[Records drawn from a dataset]
-=-=-
(* ===== verification/HandlerWorld.v ===== *)
(** * Any number of requests at once

    The programs of [Handler] interleaved event by event over the shared
    gauge, semaphore and nodes, with clients that disconnect at any point: a
    dropped handler runs the destructors of what it holds, a dropped body those
    of what rides it.  A select is any one the load-balancer contract allows
    ([claims_one]). *)
From S2P Require Import Prelude Node Balancer Json Http Prog MetricsText Handler HandlerFacts.
From S2P Require Config.

Inductive Thread :=
  | Running (p : prog Ev (option Reply)) (s : Books)
  | Serving (guard : BackendGuard) (permit : bool)      (** a body that is still being sent *)
  | Gone.

Record ProxyWorld := mkProxyWorld {
  threads : list Thread;
  concurrent : Z;              (** the gauge *)
  available : Z;               (** permits left *)
  nodes : list BackendNode;
}.

Definition after_reply (r : option Reply) : Thread :=
  match r with Some (Streamed _ _ _ permit (Some guard)) => Serving guard permit | _ => Gone end.

(** What an event and its answer do to the gauge, the permits and the nodes. *)
Definition effect (X : Type) (e : Ev X) : X → Z * Z * heap → Z * Z * heap → Prop :=
  match e in Ev X return X → Z * Z * heap → Z * Z * heap → Prop with
  | GaugeAdd k => λ _ '(c, a, h) w', w' = ((c + k)%Z, a, h)
  | Select _ => λ r '(c, a, h) w', ∃ ns h',
      Forall (λ n, n < length h) ns ∧ claims_one ns h r h' ∧ w' = (c, a, h')
  | DropGuard g => λ _ '(c, a, h) w', w' = (c, a, busy_drop g h)
  | TryAcquire => λ ok '(c, a, h) w', ok = (0 <? a)%Z ∧ w' = (c, (a - Z.b2z ok)%Z, h)
  | ReleasePermit => λ _ '(c, a, h) w', w' = (c, (a + 1)%Z, h)
  | MarkFailed n d => λ _ '(c, a, h) w', ∃ now, w' = (c, a, alter (mark_failed now d) n h)
  | MarkHealthy n => λ _ '(c, a, h) w', w' = (c, a, alter mark_healthy n h)
  | LoadCounters => λ load '(c, a, h) w', load ConcurrentRequests = c ∧ w' = (c, a, h)
  | _ => λ _ w w', w' = w
  end.
(* ===== verification/Startup.v ===== *)
(** * The command line (llama-proxy/src/main.rs)

    The overrides and the checks between the configuration file and the server,
    and the commands that only look: the summary of a configuration, the list of
    fixes, the probes of the backends.  What is printed or logged is a list of
    lines; the clock, the file, the network and the server are events or
    parameters. *)
From S2P Require Import Prelude Numbers Prog Utf8 Node Json Http Config FixTypes Fixes MalformedArgs.

Inductive LogLevel := Trace | Debug | Info | Warn | Error.
Definition show_log_level (l : LogLevel) : str :=
  match l with
  | Trace => lit "trace" | Debug => lit "debug" | Info => lit "info" | Warn => lit "warn" | Error => lit "error"
  end.

(** [Display] of a [ConfigError]. *)
Definition show_config_error (e : ConfigError) : str :=
  match e with
  | NotFound p => lit "Configuration file not found: " ++ p
  | Io e => lit "Failed to read configuration file: " ++ e
  | Parse e => lit "Failed to parse configuration: " ++ e
  | Validation m => lit "Configuration validation error: " ++ m
  end.

(** What [run] may override. *)
Record Overrides := mkOverrides {
  port_override : option Z;
  backend_url_override : option str;
  streaming_mode_override : option str;
  dump_override : option str;
}.

Definition with_port (p : Z) (c : AppConfig) : AppConfig :=
  mkApp (mkServer p (host (server c)) (max_concurrent_requests (server c)) (allowed_origins (server c)))
    (backend c) (backends c) (fixes c) (stats c) (exporters_influxdb c) (streaming c) (synthesis c)
    (augment_backend c) (reprompt c) (dump c).
Definition with_backend (b : BackendConfig) (c : AppConfig) : AppConfig :=
  mkApp (server c) (Some b) (backends c) (fixes c) (stats c) (exporters_influxdb c) (streaming c) (synthesis c)
    (augment_backend c) (reprompt c) (dump c).
Definition with_streaming (m : StreamingMode) (c : AppConfig) : AppConfig :=
  mkApp (server c) (backend c) (backends c) (fixes c) (stats c) (exporters_influxdb c) m (synthesis c)
    (augment_backend c) (reprompt c) (dump c).
Definition with_dump (path : str) (c : AppConfig) : AppConfig :=
  mkApp (server c) (backend c) (backends c) (fixes c) (stats c) (exporters_influxdb c) (streaming c) (synthesis c)
    (augment_backend c) (reprompt c) (mkDump true path).
Definition with_url (url : str) (b : BackendConfig) : BackendConfig :=
  mkBackendConfig url (bc_timeout_seconds b) (bc_tls b) (bc_model b) (bc_api_key b) (bc_strip_path_prefix b).

(** The names [Debug] derives. *)
Definition debug_mode (m : StreamingMode) : str :=
  match m with Disabled => lit "Disabled" | Fake => lit "Fake" | Passthrough => lit "Passthrough" end.
Definition debug_format (f : StatsFormat) : str :=
  match f with Pretty => lit "Pretty" | Config.Json => lit "Json" | Compact => lit "Compact" end.
Definition show_bool (b : bool) : str := if b then lit "true" else lit "false".

(** ** Overriding *)
Definition override_port (o : option Z) (c : AppConfig) : AppConfig * list str :=
  match o with Some p => (with_port p c, [lit "port=" ++ show_Z p]) | None => (c, []) end.

(** The flag says whether the override was refused with a warning. *)
Definition override_url (o : option str) (c : AppConfig) : AppConfig * list str * bool :=
  match o with
  | None => (c, [], false)
  | Some url =>
      match backends c, backend c with
      | Some _, _ => (c, [], true)
      | None, Some b => (with_backend (with_url url b) c, [lit "backend-url=" ++ url], false)
      | None, None => (with_backend (with_url url BackendConfig_default) c, [lit "backend-url=" ++ url], false)
      end
  end.

Section Startup.
Context (to_lowercase : str → str) (parse_ip : str → bool) (url_parse : str → result str (str * option str)).
Context (debug_str : str → str) (show_f64 : f64 → str) (path_exists : str → bool).

(** The configuration with the overrides of the command line, and their list. *)
Definition apply_overrides (o : Overrides) (c : AppConfig) : result str (AppConfig * list str * bool) :=
  let '(c, applied1) := override_port (port_override o) c in
  let '(c, applied2, ignored) := override_url (backend_url_override o) c in
  mode ← resolve to_lowercase (streaming_mode_override o) (streaming c);
  let c := with_streaming mode c in
  let applied3 := match streaming_mode_override o with Some _ => [lit "streaming=" ++ debug_mode mode] | None => [] end in
  Ok (c, applied1 ++ applied2 ++ applied3, ignored).

Definition dump_to (o : option str) (c : AppConfig) : AppConfig :=
  match o with Some path => with_dump path c | None => c end.

Definition text_error {A} (r : result ConfigError A) : result str A :=
  match r with Ok a => Ok a | Err e => Err (show_config_error e) end.

Definition validate_final (cfg : AppConfig) : result str unit :=
  if (port (server cfg) =? 0)%Z
  then Err (lit "server port 0 is not supported (ephemeral-port bind is out of scope): pick a fixed port 1-65535")
  else
    _ ← match backend cfg with
        | Some b =>
            if bool_decide (trim (bc_url b) = []) then Err (lit "backend url must not be empty")
            else text_error (validate_http_url url_parse (bc_url b) (lit "Backend"))
        | None => Ok ()
        end;
    match augment_backend cfg with
    | Some augment => text_error (validate_http_url url_parse (ab_url augment) (lit "Augment backend"))
    | None => Ok ()
    end.

(** ** The summary *)
Definition debug_list (l : list str) : str := lit "[" ++ join (lit ", ") (debug_str <$> l) ++ lit "]".

Definition mapping_str (g : BackendGroupConfig) : str :=
  match gc_mappings g with [] => lit "catch-all" | ms => debug_list ms end.
Definition group_lines (e : str * BackendGroupConfig) : list str :=
  let '(name, g) := e in
  (lit "  Group [" ++ name ++ lit "]: mappings=" ++ mapping_str g ++ lit " strategy=" ++ gc_strategy g
   ++ lit " nodes=" ++ show_nat (length (gc_nodes g)))
  :: imap (λ i n, lit "    Node [" ++ show_nat i ++ lit "]: " ++ trim_end_matches "/"%char (nc_url n)) (gc_nodes g).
-=-=-
**WORK TO BE COMPLETED**. Could you reproduce, exactly, every line above from the line with "m (synthesis c)" to the line with "let c := with_streaming mode c in", and no other line? Both ends count.

**EXERCISE ANSWER**.
  mkApp (server c) (backend c) (backends c) (fixes c) (stats c) (exporters_influxdb c) m (synthesis c)
    (augment_backend c) (reprompt c) (dump c).
Definition with_dump (path : str) (c : AppConfig) : AppConfig :=
  mkApp (server c) (backend c) (backends c) (fixes c) (stats c) (exporters_influxdb c) (streaming c) (synthesis c)
    (augment_backend c) (reprompt c) (mkDump true path).
Definition with_url (url : str) (b : BackendConfig) : BackendConfig :=
  mkBackendConfig url (bc_timeout_seconds b) (bc_tls b) (bc_model b) (bc_api_key b) (bc_strip_path_prefix b).

(** The names [Debug] derives. *)
Definition debug_mode (m : StreamingMode) : str :=
  match m with Disabled => lit "Disabled" | Fake => lit "Fake" | Passthrough => lit "Passthrough" end.
Definition debug_format (f : StatsFormat) : str :=
  match f with Pretty => lit "Pretty" | Config.Json => lit "Json" | Compact => lit "Compact" end.
Definition show_bool (b : bool) : str := if b then lit "true" else lit "false".

(** ** Overriding *)
Definition override_port (o : option Z) (c : AppConfig) : AppConfig * list str :=
  match o with Some p => (with_port p c, [lit "port=" ++ show_Z p]) | None => (c, []) end.

(** The flag says whether the override was refused with a warning. *)
Definition override_url (o : option str) (c : AppConfig) : AppConfig * list str * bool :=
  match o with
  | None => (c, [], false)
  | Some url =>
      match backends c, backend c with
      | Some _, _ => (c, [], true)
      | None, Some b => (with_backend (with_url url b) c, [lit "backend-url=" ++ url], false)
      | None, None => (with_backend (with_url url BackendConfig_default) c, [lit "backend-url=" ++ url], false)
      end
  end.

Section Startup.
Context (to_lowercase : str → str) (parse_ip : str → bool) (url_parse : str → result str (str * option str)).
Context (debug_str : str → str) (show_f64 : f64 → str) (path_exists : str → bool).

(** The configuration with the overrides of the command line, and their list. *)
Definition apply_overrides (o : Overrides) (c : AppConfig) : result str (AppConfig * list str * bool) :=
  let '(c, applied1) := override_port (port_override o) c in
  let '(c, applied2, ignored) := override_url (backend_url_override o) c in
  mode ← resolve to_lowercase (streaming_mode_override o) (streaming c);
  let c := with_streaming mode c in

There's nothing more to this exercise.